Our patient reported never leaving Cluj County and was the only organ recipient to present signs and symptoms due to leishmaniasis. A possible explanation is the presence of canine leishmaniasis in the region. Canine leishmaniasis, primarily caused by Leishmania infantum, poses a significant zoonotic threat due to dogs serving as the main reservoir for human visceral leishmaniasis [37]. Transmission to humans occurs through the bite of infected female phlebotomine sand flies, which acquire the parasite from infected dogs and subsequently transmit it to humans [38]. Mircean et al. reported an autochthonous clinical case in a dog from Valcea County (South-Central Romania) with severe symptoms and diagnosed with canine leishmaniasis [39]. In Ramnicu Valcea, the main city of Valcea County, a study conducted by Dumitrache et al. in 2016 detected Leishmania infantum in 7 (8.7%) of 80 dogs using conjunctival swab PCR, confirming an infection focus in the region [40]. Additionally, a study conducted in Arges County, a neighboring county of Valcea County, found that 30 (20.1%) of 149 asymptomatic kennel dogs tested positive for Leishmania infantum DNA, though all were seronegative for antibodies [41]. In 2018, Toma et al. reported a confirmed case of imported canine leishmaniasis in Cluj-Napoca, Romania. The affected dog, originally from Florence, Italy, was diagnosed through various tests, including complete blood cell count, serum biochemistry, cytology of lymph node aspirates and skin crusts, qualitative immunoassay, and real-time polymerase chain reaction. Due to the severity of the clinical signs and zoonotic risks, euthanasia was performed [42]. Studies have demonstrated that areas with a high prevalence of canine leishmaniasis often correspond with increased human leishmaniasis cases, highlighting the interconnectedness of canine and human disease dynamics [43]. Effective management of canine leishmaniasis, including monitoring and treating infected dogs, is crucial in mitigating the zoonotic transmission of leishmaniasis [44,45].

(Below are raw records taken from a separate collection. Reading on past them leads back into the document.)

(** Splits a returning call into its cases, with the heap after the call made
    explicit. *)
Ltac invert_call c Hrun :=
  destruct c as [o | l state | l constant | l e | l gate | l formula
                 | l new_mark | Ptr l event];
  [ apply call_new_returns in Hrun; destruct Hrun as [Hfresh ->]
  | simpl in Hrun | simpl in Hrun | simpl in Hrun | simpl in Hrun
  | simpl in Hrun | simpl in Hrun | simpl in Hrun ];
  [ idtac
  | apply Event_orphan_set_returns in Hrun;
    destruct Hrun as (o & e0 & Hl & Hbase & ->)
  | apply HouseEvent_state_set_returns in Hrun; destruct Hrun as (x & Hl & ->)
  | apply BasicEvent_expression_set_returns in Hrun;
    destruct Hrun as (b0 & Hl & Hnull & ->)
  | apply BasicEvent_ccf_gate_set_returns in Hrun;
    destruct Hrun as (b0 & Hl & Hnull & ->)
  | apply Gate_formula_set_returns in Hrun; destruct Hrun as (g & Hl & ->)
  | apply Gate_mark_set_returns in Hrun; destruct Hrun as (g & Hl & ->)
  | apply AddArgument_returns in Hrun;
    destruct Hrun as (f0 & ev0 & Hl & Hev0 & Hnone & ->) ].

(** Rewrites a lookup in an updated heap, whether or not the address is the
    one updated. *)
Ltac lookup_updated l this :=
  destruct (decide (l = this)) as [-> | ?];
  [ rewrite ?lookup_insert_eq | rewrite ?lookup_insert_ne by done ].

(** One call on a heap with a basic event at [this]: the event stays a basic
    event, and its CCF gate changes only by a [ccf_gate(gate)] call on it,
    made while none is assigned. *)
Lemma do_call_ccf_gate (h h1 : Heap) this b c :
  h !! this = Some (ObjBasicEvent b) ->
  do_call c h = Return tt h1 ->
  exists b1,
    h1 !! this = Some (ObjBasicEvent b1)
    /\ match c with
       | call_ccf_gate l gate =>
           if decide (l = this)
           then ccf_gate_ b = nullptr /\ ccf_gate_ b1 = gate
           else ccf_gate_ b1 = ccf_gate_ b
       | _ => ccf_gate_ b1 = ccf_gate_ b
       end.
Proof.
  intros Hthis Hrun. invert_call c Hrun.
  - exists b. rewrite lookup_insert_ne by congruence. done.
  - lookup_updated l this; [| by exists b].
    rewrite Hthis in Hl. injection Hl as <-. eexists. split; done.
  - lookup_updated l this; [congruence | by exists b].
  - lookup_updated l this; [| by exists b].
    rewrite Hthis in Hl. injection Hl as <-. eexists. split; done.
  - destruct (decide (l = this)) as [-> | Hne].
    + rewrite lookup_insert_eq. rewrite Hthis in Hl. injection Hl as <-.
      eexists. split; done.
    + rewrite lookup_insert_ne by done. by exists b.
  - lookup_updated l this; [congruence | by exists b].
  - lookup_updated l this; [congruence | by exists b].
  - lookup_updated l this; [congruence | by exists b].
Qed.

Lemma do_calls_ccf_gate this calls : forall (h h' : Heap) b,
  h !! this = Some (ObjBasicEvent b) ->
  do_calls calls h = Return tt h' ->
  exists b',
    h' !! this = Some (ObjBasicEvent b')
    /\ to_bool (ccf_gate_ b')
       = to_bool (ccf_gate_ b) || existsb (assigns_ccf_gate this) calls
    /\ (length (filter (fun c => assigns_ccf_gate this c = true) calls)
        + (if to_bool (ccf_gate_ b) then 1 else 0) <= 1)
    /\ (ccf_gate_ b' = ccf_gate_ b
        \/ call_ccf_gate this (ccf_gate_ b') ∈ calls).
Proof.
  induction calls as [| c calls IH]; intros h h' b Hthis Hrun.
  - injection Hrun as <-. exists b. rewrite orb_false_r. simpl.
    repeat split; auto. destruct (to_bool (ccf_gate_ b)); lia.
  - simpl in Hrun. unfold bind in Hrun.
    destruct (do_call c h) as [[] h1 | | |] eqn:Hc; try discriminate.
    destruct (do_call_ccf_gate h h1 this b c Hthis Hc) as (b1 & Hthis1 & Hb1).
    destruct (IH h1 h' b1 Hthis1 Hrun)
      as (b' & Hthis' & Hbool & Hcount & Hmem).
    exists b'. split; [exact Hthis' |].
    assert (Hother : ccf_gate_ b1 = ccf_gate_ b ->
                     assigns_ccf_gate this c = false ->
                     to_bool (ccf_gate_ b')
                     = to_bool (ccf_gate_ b)
                       || existsb (assigns_ccf_gate this) (c :: calls)
                     /\ length (filter (fun c => assigns_ccf_gate this c = true)
                                  (c :: calls))
                        + (if to_bool (ccf_gate_ b) then 1 else 0) <= 1
                     /\ (ccf_gate_ b' = ccf_gate_ b
                         \/ call_ccf_gate this (ccf_gate_ b') ∈ c :: calls)).
    { intros Hsame Hno. rewrite Hsame in *.
      rewrite filter_cons_False by (rewrite Hno; done).
      cbn [existsb]. rewrite Hno. simpl.
      repeat split; auto.
      destruct Hmem as [-> | Hmem];
        [by left | right; by apply list_elem_of_further]. }
    destruct c as [o | l state | l constant | l e | l gate | l formula
                   | l new_mark | Ptr l event];
      try (apply Hother; [exact Hb1 | reflexivity]).
    destruct (decide (l = this)) as [-> | Hne].
    + simpl in Hb1.
      destruct Hb1 as [Hnull Hgate]. rewrite Hnull, Hgate in *.
      assert (Hassign : assigns_ccf_gate this (call_ccf_gate this gate)
                        = to_bool gate).
      { destruct gate; simpl; [reflexivity |].
        by apply bool_decide_eq_true_2. }
      assert (Hfilter :
        length (filter (fun c => assigns_ccf_gate this c = true)
                  (call_ccf_gate this gate :: calls))
        = (if to_bool gate then 1 else 0)
          + length (filter (fun c => assigns_ccf_gate this c = true) calls)).
      { destruct gate.
        - rewrite filter_cons_False by (rewrite Hassign; done). reflexivity.
        - rewrite filter_cons_True by (rewrite Hassign; done). reflexivity. }
      cbn [existsb]. rewrite Hassign, Hfilter.
      split; [| split].
      * destruct gate; simpl in *; exact Hbool.
      * destruct gate; simpl in *; lia.
      * right. destruct Hmem as [-> | Hmem];
          [apply list_elem_of_here | by apply list_elem_of_further].
    + simpl in Hb1.
      apply Hother; [exact Hb1 |]. simpl. destruct gate; [reflexivity |].
      by apply bool_decide_eq_false_2.
Qed.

Climate also plays a critical role in the transmission of leishmaniasis, as environmental conditions influence the habitat and survival of sand fly vectors. Warmer temperatures, higher humidity, and changes in precipitation create optimal breeding conditions, enabling the spread of both vectors and reservoirs into new regions. These climate-driven shifts have been associated with the emergence of leishmaniasis in areas previously considered non-endemic, highlighting the need for ongoing environmental monitoring and vector control strategies [46].
Our patient received blood transfusions; in exceptional cases, leishmaniasis is transmitted through infected blood [12,47]. Currently, in Romania, no screening procedures for leishmaniasis are implemented in blood donors in Romania [48].
4. Conclusions
This report presents the first documented case of VL in a kidney transplant patient from Romania. Despite never leaving Cluj County and being the only organ recipient from the same donor to develop clinical signs and symptoms, the patient contracted the disease, suggesting a possible local source, which may be linked to canine leishmaniasis. This case also underscores the importance of considering leishmaniasis in immunosuppressed patients presenting with unexplained cytopenia, even in non-endemic areas. Moreover, this case highlighted the diagnostic challenges of relying on a single bone marrow aspirate, emphasizing the need for repeated sampling (aspirate and trephine biopsy) when the diagnosis may not be obvious. This case could serve as a starting point for future educational programs aimed at raising awareness among patients and healthcare professionals about the risk, diagnosis, and management of leishmaniasis in non-endemic regions.